*GIVEN DATA*.

Lemma GetOrAdd_inv key s : shared_inv s → shared_inv (GetOrAdd key s).2.
Proof.
  intros [Hm Ho Hs Ht]. unfold GetOrAdd. destruct (ss_comps s !! key) as [c|] eqn:E; [by split|].
  split; cbn [snd ss_comps ss_heap ss_calls].
  - intros key' c. destruct (decide (key' = key)) as [->|Hne].
    + rewrite lookup_insert_eq. split.
      * intros [= <-]. eexists. by rewrite lookup_app_r, Nat.sub_diag by lia.
      * intros (r & Hr & Hk & Hf). apply lookup_app_Some in Hr as [Hr|[Hl Hr]].
        -- assert (ss_comps s !! key = Some c) by (apply Hm; eauto). congruence.
        -- apply list_lookup_singleton_Some in Hr as [Hz _]. f_equal. lia.
    + rewrite lookup_insert_ne, Hm by done. split; intros (r & Hr & Hk & Hf); exists r; split_and!; try done.
      * by apply lookup_app_l_Some.
      * apply lookup_app_Some in Hr as [Hr|[Hl Hr]]; [done|]. apply list_lookup_singleton_Some in Hr as [_ <-]. done.
  - done.
  - intros c. rewrite Hs. split; intros (r & Hr & Hf); exists r; split; try done.
    + by apply lookup_app_l_Some.
    + apply lookup_app_Some in Hr as [Hr|[Hl Hr]]; [done|]. by apply list_lookup_singleton_Some in Hr as [_ <-].
  - intros c. rewrite Ht. split; intros (r & Hr & Hf); exists r; split; try done.
    + by apply lookup_app_l_Some.
    + apply lookup_app_Some in Hr as [Hr|[Hl Hr]]; [done|]. by apply list_lookup_singleton_Some in Hr as [_ <-].
Qed.

(** A step that changes one component. *)
Lemma heap_insert (heap : list SharedComponent) c r r' (P : SharedComponent → Prop) :
  heap !! c = Some r → (P r' ↔ P r) → ∀ c', (∃ r, <[c := r']> heap !! c' = Some r ∧ P r) ↔ (∃ r, heap !! c' = Some r ∧ P r).
Proof.
  intros Hr HP c'. destruct (decide (c' = c)) as [->|Hne].
  - rewrite list_lookup_insert_eq by by eapply lookup_lt_Some. naive_solver.
  - by rewrite list_lookup_insert_ne by done.
Qed.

*TASK OBJECTIVE*. Copy out every line in the entries above that holds "decide".

*OUTPUT OF THE TASK*.
  - intros key' c. destruct (decide (key' = key)) as [->|Hne].
  intros Hr HP c'. destruct (decide (c' = c)) as [->|Hne].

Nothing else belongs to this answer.